A sala de aula é a floresta: por uma escola que (re)conecte homem e natureza
Pesquisadoras internacionais participam de uma entrevista dedicada a imaginar uma escola que reintegre o ser humano ao seu lugar original no mundo natural

Se a educação (em essência, o processo de formação das próximas gerações) é ancorada numa perspectiva de continuidade, para que serve ela quando o “fim do mundo” é amplamente anunciado? Foi essa a provocação que, em junho de 2025, motivou a entrevista “A EDUCAÇÃO E O FIM DO MUNDO”, publicada na 15ª edição da revista Uniso Ciência. Nela, dois acadêmicos discutem o papel da educação ambiental diante da crise climática — que é também social, política e existencial — e da profunda crise de identidade da própria instituição escolar no século XXI.

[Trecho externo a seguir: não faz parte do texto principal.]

(* ===== verification/AtaProofs.v ===== *)
(** * A drive as the standard describes it, and the driver on top of it

    The drive of the first channel is seen through the laws of [ata_laws]: its task file
    with the values written before the last ones, its command phases and its sectors.  The
    driver's transfers are proved against them. *)
From S2P Require Import Prelude Ports Pci Interrupt Ata.

(** ** The drive *)
Inductive phase := idle | reading (l : list (list Z)) | writing (lba : Z) (n : nat).
(** A register of the task file and the value written before. *)
Record reg := mk_reg { cur : Z; prev : Z }.
Record dev := mk_dev { d_count : reg; d_lba0 : reg; d_lba1 : reg; d_lba2 : reg; d_head : Z; d_phase : phase; d_irq : bool; d_disk : Z -> list Z }.
Definition push (v : Z) (r : reg) : reg := mk_reg v (cur r).
Definition set_reg (i v : Z) (d : dev) : dev :=
  mk_dev (if i =? 0 then push v (d_count d) else d_count d) (if i =? 1 then push v (d_lba0 d) else d_lba0 d)
    (if i =? 2 then push v (d_lba1 d) else d_lba1 d) (if i =? 3 then push v (d_lba2 d) else d_lba2 d) (d_head d) (d_phase d) (d_irq d) (d_disk d).
Definition set_head (v : Z) (d : dev) : dev := mk_dev (d_count d) (d_lba0 d) (d_lba1 d) (d_lba2 d) v (d_phase d) (d_irq d) (d_disk d).
Definition set_phase (p : phase) (i : bool) (k : Z -> list Z) (d : dev) : dev := mk_dev (d_count d) (d_lba0 d) (d_lba1 d) (d_lba2 d) (d_head d) p i k.
(** A drive without linear addresses has 16 heads of 63 sectors. *)
Definition dev_lba (ext : bool) (d : dev) : Z :=
  if ext then cur (d_lba0 d) + cur (d_lba1 d) * 2 ^ 8 + cur (d_lba2 d) * 2 ^ 16 + prev (d_lba0 d) * 2 ^ 24 + prev (d_lba1 d) * 2 ^ 32 + prev (d_lba2 d) * 2 ^ 40
  else if has (d_head d) 0x40 then cur (d_lba0 d) + cur (d_lba1 d) * 2 ^ 8 + cur (d_lba2 d) * 2 ^ 16 + Z.land (d_head d) 15 * 2 ^ 24
  else ((cur (d_lba1 d) + cur (d_lba2 d) * 2 ^ 8) * 16 + Z.land (d_head d) 15) * 63 + (cur (d_lba0 d) - 1).
Definition dev_count (ext : bool) (d : dev) : Z :=
  let c := if ext then cur (d_count d) + prev (d_count d) * 256 else cur (d_count d) in
  if c =? 0 then if ext then 65536 else 256 else c.
(** The sectors [lba], ..., [lba + n - 1]. *)
Definition sectors_of (disk : Z -> list Z) (lba : Z) (n : nat) : list (list Z) := map disk (seqZ lba (Z.of_nat n)).
Definition reading_phase (l : list (list Z)) : phase := match l with [] => idle | _ => reading l end.
Definition writing_phase (lba : Z) (n : nat) : phase := match n with O => idle | _ => writing lba n end.
Definition start (v : Z) (d : dev) : dev :=
  if (v =? ATA_CMD_READ_PIO) || (v =? ATA_CMD_READ_PIO_EXT) then
    let ext := v =? ATA_CMD_READ_PIO_EXT in set_phase (reading_phase (sectors_of (d_disk d) (dev_lba ext d) (Z.to_nat (dev_count ext d)))) true (d_disk d) d
  else if (v =? ATA_CMD_WRITE_PIO) || (v =? ATA_CMD_WRITE_PIO_EXT) then
    let ext := v =? ATA_CMD_WRITE_PIO_EXT in set_phase (writing_phase (dev_lba ext d) (Z.to_nat (dev_count ext d))) (d_irq d) (d_disk d) d
  else set_phase (d_phase d) true (d_disk d) d.
(** A command the drive carries out: it stays inside the [cap] sectors there are, and
    inside what 28 bits address when it is not one of the extended ones. *)
Definition accepts (cap v : Z) (d : dev) : Prop :=
  v ∈ [ATA_CMD_CACHE_FLUSH; ATA_CMD_CACHE_FLUSH_EXT] \/
  v ∈ [ATA_CMD_READ_PIO; ATA_CMD_WRITE_PIO] /\ dev_lba false d + dev_count false d <= Z.min cap (2 ^ 28) \/
  v ∈ [ATA_CMD_READ_PIO_EXT; ATA_CMD_WRITE_PIO_EXT] /\ dev_lba true d + dev_count true d <= cap.
Definition with_sector (lba : Z) (l : list Z) (disk : Z -> list Z) : Z -> list Z := fun i => if i =? lba then l else disk i.
Definition busy_at {S} {P : ports S} (k : Z) (s : S) : bool := has (inb k s).1 ATA_SR_BSY.
Fixpoint advances {S} {R : raises S} (n : nat) (s : S) : S := match n with O => s | Datatypes.S n => advances n (advance s).2 end.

A entrevista que você tem agora em mãos dá sequência direta àquele debate. A crise climática é um fato; pode até ser discutível se ela levará (ou não) ao que se convencionou chamar de “fim do mundo”, mas é plausível supor que ela provocará, sim, intensas transformações de várias ordens: em nossos modelos econômicos, na maneira como nos relacionamos com as demais formas de vida no planeta e nas prioridades que, como educadores, nós estabelecemos para nossos currículos e práticas educativas, sendo esse último ponto o foco desta entrevista.

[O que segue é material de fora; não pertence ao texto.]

(* ===== verification/Algorithm.v ===== *)
(** * Algorithms of the C++ library (cpplib/include/algorithm)

    A range is the list of its elements, a position in it a number.  An algorithm that works
    in place returns the range as it leaves it; a part of a range is a list of its own. *)
From S2P Require Import Prelude.
From Stdlib Require Import Sorting.Sorted Permutation.

Section algorithm.
Context {A : Type}.
(** [find_if_not]: the length when every element satisfies [p]. *)
Fixpoint find_if_not (p : A -> bool) (l : list A) : nat :=
  match l with [] => O | x :: l => if p x then S (find_if_not p l) else O end.
Definition iter_swap (i j : nat) (l : list A) : list A :=
  match l !! i, l !! j with Some x, Some y => <[j := x]> (<[i := y]> l) | _, _ => l end.
(** [for(ForwardIt i = next(first); i != last; ++i)], [n] elements from [i] on. *)
Fixpoint partition_loop (n i first : nat) (p : A -> bool) (l : list A) : list A * nat :=
  match n with
  | O => (l, first)
  | S n =>
    match l !! i with
    | Some x => if p x then partition_loop n (S i) (S first) p (iter_swap i first l) else partition_loop n (S i) first p l
    | None => (l, first)
    end
  end.
Definition partition (p : A -> bool) (l : list A) : list A * nat :=
  let first := find_if_not p l in
  if Nat.eqb first (length l) then (l, first) else partition_loop (length l - S first) (S first) first p l.

Context (cmp : A -> A -> bool).
Fixpoint quick_sort (fuel : nat) (l : list A) : outcome (list A) :=
  match fuel with
  | O => Fault OutOfFuel
  | S fuel =>
    if (length l <=? 1)%nat then Ok l else
    match l !! (length l / 2)%nat with
    | None => Fault OutOfBounds
    | Some pivot =>
      let '(l, middle1) := partition (fun elem => cmp elem pivot) l in
      let '(rest, middle2) := partition (fun elem => negb (cmp pivot elem)) (drop middle1 l) in
      low ← quick_sort fuel (take middle1 l);
      high ← quick_sort fuel (drop middle2 rest);
      Ok (low ++ take middle2 rest ++ high)
    end
  end.
Definition sort (l : list A) : outcome (list A) := quick_sort (S (length l)) l.
End algorithm.

(** [lower_bound]: [first] and [count] of the halves that are left. *)
Fixpoint lower_bound_loop {A} (fuel : nat) (before : A -> bool) (l : list A) (first count : nat) : outcome nat :=
  match fuel with
  | O => Fault OutOfFuel
  | S fuel =>
    if (0 <? count)%nat then
      let step := (count / 2)%nat in
      match l !! (first + step)%nat with
      | None => Fault OutOfBounds
      | Some x => if before x then lower_bound_loop fuel before l (first + step + 1) (count - (step + 1)) else lower_bound_loop fuel before l first step
      end
    else Ok first
  end.
(** [cmp( *it, value)] is [before *it]. *)
Definition lower_bound {A} (before : A -> bool) (l : list A) : outcome nat := lower_bound_loop (S (length l)) before l 0 (length l).

(** ** Partitions *)
Section partition.
Context {A : Type} (p : A -> bool).
Lemma iter_swap_middle (a b : list A) y x r : iter_swap (length (a ++ y :: b)) (length a) (a ++ y :: b ++ x :: r) = a ++ x :: b ++ y :: r.
Proof.
  unfold iter_swap. replace (a ++ y :: b ++ x :: r) with ((a ++ y :: b) ++ x :: r) by now rewrite <- app_assoc.
  rewrite list_lookup_middle by reflexivity. rewrite <- app_assoc. cbn [app]. rewrite list_lookup_middle by reflexivity.
  replace (a ++ y :: b ++ x :: r) with ((a ++ y :: b) ++ x :: r) by now rewrite <- app_assoc.
  rewrite insert_app_r_alt by lia. rewrite Nat.sub_diag. cbn [insert list_insert]. rewrite <- app_assoc. cbn [app].
  rewrite insert_app_r_alt by lia. rewrite Nat.sub_diag. reflexivity.
Qed.
Lemma partition_loop_spec : forall r a b y, Forall (fun x => p x = true) a -> Forall (fun x => p x = false) (y :: b) ->
  exists l k, partition_loop (length r) (length (a ++ y :: b)) (length a) p (a ++ y :: b ++ r) = (l, k) /\ l ≡ₚ a ++ y :: b ++ r /\ (k <= length l)%nat /\
    Forall (fun x => p x = true) (take k l) /\ Forall (fun x => p x = false) (drop k l).
Proof.
  induction r as [|x r IH]; intros a b y Ha Hb.
  - cbn [length partition_loop]. rewrite app_nil_r. eexists _, _. split; [reflexivity|]. split; [reflexivity|]. split; [rewrite length_app; lia|].
    rewrite take_app_length, drop_app_length. now split.
  - cbn [length partition_loop]. replace ((a ++ y :: b ++ x :: r) !! length (a ++ y :: b)) with (Some x)
      by (symmetry; replace (a ++ y :: b ++ x :: r) with ((a ++ y :: b) ++ x :: r) by (now rewrite <- app_assoc); now apply list_lookup_middle).
    destruct (p x) eqn:Ex.
    + rewrite iter_swap_middle. apply Forall_cons in Hb as [Hy Hb].
      assert (N : exists y' b', b ++ [y] = y' :: b' /\ Forall (fun x => p x = false) (y' :: b')).
      { destruct b as [|z b]; [exists y, []; split; [reflexivity|now constructor]|]. exists z, (b ++ [y]). split; [reflexivity|].
        apply Forall_cons in Hb as [Hz Hb]. constructor; [exact Hz|]. apply Forall_app. split; [exact Hb|now constructor]. }
      destruct N as (y' & b' & En & Hb'). destruct (IH (a ++ [x]) b' y') as (l & k & E & Hp & Hk & H1 & H2).
      { apply Forall_app. split; [exact Ha|now constructor]. }
      { exact Hb'. }
      replace ((a ++ [x]) ++ y' :: b' ++ r) with (a ++ x :: b ++ y :: r) in E, Hp
        by (rewrite <- app_assoc; cbn [app]; do 2 f_equal; change (y' :: b' ++ r) with ((y' :: b') ++ r); rewrite <- En, <- app_assoc; reflexivity).
      rewrite <- En in E. replace (length ((a ++ [x]) ++ b ++ [y])) with (S (length (a ++ y :: b))) in E by (rewrite !length_app; cbn [length]; rewrite ?length_app; cbn [length]; lia).
      replace (length (a ++ [x])) with (S (length a)) in E by (rewrite length_app; cbn [length]; lia).
      exists l, k. split; [exact E|]. split; [|now repeat split]. rewrite Hp. apply Permutation_app_head.
      rewrite <- !Permutation_middle. apply Permutation_swap.
    + destruct (IH a (b ++ [x]) y Ha) as (l & k & E & Hp & Hk & H1 & H2).
      { apply Forall_cons in Hb as [Hy Hb]. constructor; [exact Hy|]. apply Forall_app. split; [exact Hb|now constructor]. }
      rewrite <- app_assoc in E, Hp. cbn [app] in E, Hp.
      replace (length (a ++ y :: b ++ [x])) with (S (length (a ++ y :: b))) in E by (rewrite !length_app; cbn [length]; rewrite length_app; cbn [length]; lia).
      now exists l, k.
Qed.
Lemma find_if_not_spec l : exists a r, l = a ++ r /\ find_if_not p l = length a /\ Forall (fun x => p x = true) a /\ (forall x r', r = x :: r' -> p x = false).
Proof.
  induction l as [|x l (a & r & -> & E & Ha & Hr)]; [exists [], []; repeat split; [constructor|discriminate]|]. cbn [find_if_not]. destruct (p x) eqn:Ex.
  - exists (x :: a), r. cbn [app length]. repeat split; [lia|now constructor|exact Hr].
  - exists [], (x :: a ++ r). repeat split; [constructor|]. intros y r' [= <- _]. exact Ex.
Qed.
Lemma partition_spec l : exists l' k, partition p l = (l', k) /\ l' ≡ₚ l /\ (k <= length l')%nat /\
  Forall (fun x => p x = true) (take k l') /\ Forall (fun x => p x = false) (drop k l').
Proof.
  destruct (find_if_not_spec l) as (a & r & -> & E & Ha & Hr). unfold partition. rewrite E. destruct r as [|y r].
  - rewrite app_nil_r, Nat.eqb_refl. eexists _, _. split; [reflexivity|]. split; [reflexivity|]. split; [lia|]. rewrite firstn_all, drop_all. now split.
  - replace (Nat.eqb (length a) (length (a ++ y :: r))) with false by (symmetry; apply Nat.eqb_neq; rewrite length_app; cbn [length]; lia).
    destruct (partition_loop_spec r a [] y Ha) as (l & k & El & H); [constructor; [now apply (Hr y r)|constructor]|].
    exists l, k. split; [|exact H]. rewrite <- El. cbn [app]. rewrite !length_app. cbn [length]. f_equal; lia.
Qed.
End partition.

(** ** Sorting

    [cmp] is a strict order in which elements that are not ordered are as good as equal. *)
Class strict_weak {A} (cmp : A -> A -> bool) : Prop := {
  cmp_irrefl x : cmp x x = false;
  cmp_trans x y z : cmp x y = true -> cmp y z = true -> cmp x z = true;
  cmp_incomp x y z : cmp x y = false -> cmp y z = false -> cmp x z = false }.

Section sorting.
Context {A : Type} (cmp : A -> A -> bool) {SW : strict_weak cmp}.
Definition not_after (x y : A) : Prop := cmp y x = false.
#[local] Set Default Proof Using "SW".
Lemma sorted_app l r : StronglySorted not_after l -> StronglySorted not_after r -> (forall x y, x ∈ l -> y ∈ r -> not_after x y) -> StronglySorted not_after (l ++ r).
Proof.
  intros Hl Hr H. induction Hl as [|x l Hl IH Hx]; [exact Hr|]. cbn [app]. constructor.
  - apply IH. intros y z Hy Hz. apply H; [now right|exact Hz].
  - apply Forall_app. split; [exact Hx|]. apply Forall_forall. intros z Hz. apply H; [now left|exact Hz].
Qed.
Lemma sorted_equal l pivot : Forall (fun x => cmp x pivot = false /\ cmp pivot x = false) l -> StronglySorted not_after l.
Proof.
  induction 1 as [|x l [H1 H2] Hl IH]; constructor; [exact IH|]. eapply Forall_impl; [exact Hl|]. intros y [H3 H4]. unfold not_after. now apply (cmp_incomp y pivot x).
Qed.
(** C35: Sorting ends, and gives the elements it was given, each not after the ones that
    follow it. *)
Theorem sort_correct l : exists l', sort cmp l = Ok l' /\ l' ≡ₚ l /\ StronglySorted not_after l'.
Proof.
  unfold sort. assert (H : forall fuel l, (length l < fuel)%nat -> exists l', quick_sort cmp fuel l = Ok l' /\ l' ≡ₚ l /\ StronglySorted not_after l');
    [|apply H; lia]. clear l. induction fuel as [|fuel IH]; intros l Hf; [lia|]. cbn [quick_sort].
  destruct (Nat.leb_spec (length l) 1) as [Hl|Hl].
  { exists l. split; [reflexivity|]. split; [reflexivity|]. destruct l as [|x [|y l]]; [constructor|constructor; constructor|cbn in Hl; lia]. }
  destruct (lookup_lt_is_Some_2 l (length l / 2)) as [pivot Hp]; [apply Nat.div_lt; lia|]. rewrite Hp.
  destruct (partition_spec (fun elem => cmp elem pivot) l) as (l1 & k1 & -> & P1 & K1 & L1 & R1).
  destruct (partition_spec (fun elem => negb (cmp pivot elem)) (drop k1 l1)) as (l2 & k2 & -> & P2 & K2 & L2 & R2).
  assert (T1 : take k1 l1 ++ drop k1 l1 = l1) by apply take_drop. assert (T2 : take k2 l2 ++ drop k2 l2 = l2) by apply take_drop.
  (* the pivot is in neither of the two parts that are sorted *)
  assert (Hin : pivot ∈ l1) by (rewrite P1; eapply list_elem_of_lookup_2; exact Hp).
  assert (Hin2 : pivot ∈ take k2 l2).
  { rewrite <- T1, elem_of_app in Hin. destruct Hin as [Hin|Hin].
    - rewrite Forall_forall in L1. specialize (L1 _ Hin). cbn in L1. now rewrite cmp_irrefl in L1.
    - rewrite <- P2, <- T2, elem_of_app in Hin. destruct Hin as [Hin|Hin]; [exact Hin|].
      rewrite Forall_forall in R2. specialize (R2 _ Hin). cbn in R2. now rewrite cmp_irrefl in R2. }
  assert (S1 : (length (take k1 l1) + (length (take k2 l2) + length (drop k2 l2)) = length l)%nat).
  { rewrite <- length_app, T2, P2, <- length_app, T1, P1. reflexivity. }
  assert (N : (0 < length (take k2 l2))%nat) by (destruct (take k2 l2); [inversion Hin2|cbn; lia]).
  destruct (IH (take k1 l1) ltac:(lia)) as (low & -> & Pl & Sl). destruct (IH (drop k2 l2) ltac:(lia)) as (high & -> & Ph & Sh). cbn [mbind outcome_bind].
  eexists. split; [reflexivity|]. split.
  - rewrite Pl, Ph, T2, P2, T1. exact P1.
  - assert (E2 : Forall (fun x => cmp x pivot = false) l2) by (rewrite P2; exact R1).
    assert (Em : Forall (fun x => cmp x pivot = false /\ cmp pivot x = false) (take k2 l2)).
    { apply Forall_forall. intros x Hx. split.
      - rewrite Forall_forall in E2. apply E2. rewrite <- T2. apply elem_of_app. now left.
      - rewrite Forall_forall in L2. now apply negb_true_iff, L2. }
    assert (Eh : forall x, x ∈ high -> cmp pivot x = true).
    { intros x Hx. rewrite Ph in Hx. rewrite Forall_forall in R2. now apply negb_false_iff, R2. }
    assert (El : forall x, x ∈ low -> cmp x pivot = true).
    { intros x Hx. rewrite Pl in Hx. rewrite Forall_forall in L1. now apply L1. }
    assert (Asym : forall x y, cmp x y = true -> cmp y x = false).
    { intros x y Hxy. destruct (cmp y x) eqn:Hyx; [|reflexivity]. pose proof (cmp_trans _ _ _ Hxy Hyx) as C. now rewrite cmp_irrefl in C. }
    rewrite Forall_forall in Em.
    apply sorted_app; [exact Sl|apply sorted_app; [|exact Sh|]|].
    + eapply sorted_equal. apply Forall_forall. exact Em.
    + intros x y Hx Hy. unfold not_after. destruct (Em x Hx) as [_ Ex]. eapply cmp_incomp; [|exact Ex]. now apply Asym, Eh.
    + intros x y Hx Hy. unfold not_after. apply elem_of_app in Hy as [Hy|Hy].
      * destruct (Em y Hy) as [Ey _]. eapply cmp_incomp; [exact Ey|]. now apply Asym, El.
      * apply Asym. exact (cmp_trans _ _ _ (El x Hx) (Eh y Hy)).
Qed.
End sorting.

(** ** Binary search *)
Section search.
Context {A : Type} (before : A -> bool).
(** The first position whose element is not before the value. *)
Lemma lower_bound_correct (l : list A) : (forall i j x y, (i <= j)%nat -> l !! i = Some x -> l !! j = Some y -> before y = true -> before x = true) ->
  exists k, lower_bound before l = Ok k /\ (k <= length l)%nat /\
    (forall i x, (i < k)%nat -> l !! i = Some x -> before x = true) /\ (forall i x, (k <= i)%nat -> l !! i = Some x -> before x = false).
Proof.
  intros Hm. unfold lower_bound.
  assert (H : forall fuel first count, (count < fuel)%nat -> (first + count <= length l)%nat ->
    (forall i x, (i < first)%nat -> l !! i = Some x -> before x = true) -> (forall i x, (first + count <= i)%nat -> l !! i = Some x -> before x = false) ->
    exists k, lower_bound_loop fuel before l first count = Ok k /\ (k <= length l)%nat /\
      (forall i x, (i < k)%nat -> l !! i = Some x -> before x = true) /\ (forall i x, (k <= i)%nat -> l !! i = Some x -> before x = false)).
  2: { apply H; [lia|lia|lia|]. intros i x Hi Hx. apply lookup_lt_Some in Hx. lia. }
  induction fuel as [|fuel IH]; intros first count Hf Hl Hb Ha; [lia|]. cbn [lower_bound_loop]. destruct (Nat.ltb_spec 0 count) as [Hc|Hc].
  - set (step := (count / 2)%nat). assert (Hs : (step < count)%nat) by (apply Nat.div_lt; lia). clearbody step.
    destruct (lookup_lt_is_Some_2 l (first + step)) as [x Hx]; [lia|]. rewrite Hx. destruct (before x) eqn:Ex.
    + apply IH; [lia|lia| |].
      * intros i y Hi Hy. apply (Hm i (first + step)%nat y x); [lia|exact Hy|exact Hx|exact Ex].
      * intros i y Hi Hy. apply (Ha i); [lia|exact Hy].
    + apply IH; [lia|lia|exact Hb|]. intros i y Hi Hy. destruct (before y) eqn:Ey; [|reflexivity].
      rewrite <- Ex. symmetry. apply (Hm (first + step)%nat i x y); [lia|exact Hx|exact Hy|exact Ey].
  - exists first. split; [reflexivity|]. split; [lia|]. split; [exact Hb|]. intros i x Hi. apply Ha. lia.
Qed.
End search.

#[export] Instance ltb_strict_weak : strict_weak Z.ltb.
Proof. constructor; intros; lia. Qed.
Lemma sort_correct_witness : exists l', sort Z.ltb [3; 1; 2; 3; 0] = Ok l' /\ l' = [0; 1; 2; 3; 3].
Proof.
  destruct (sort_correct Z.ltb [3; 1; 2; 3; 0]) as (l' & E & _). exists l'. split; [exact E|]. vm_compute in E. now injection E as <-.
Defined.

Hoje, refletir sobre como tornar a educação ambiental verdadeiramente significativa tornou-se uma urgência — porque, no fim das contas, talvez já estejamos atrasados demais para tal — e uma das alternativas vislumbradas para isso é o que se chama de outdoor learning (ou aprendizagem ao ar livre): experiências educacionais conduzidas fora das tradicionais salas de aula, especialmente em contato com a natureza.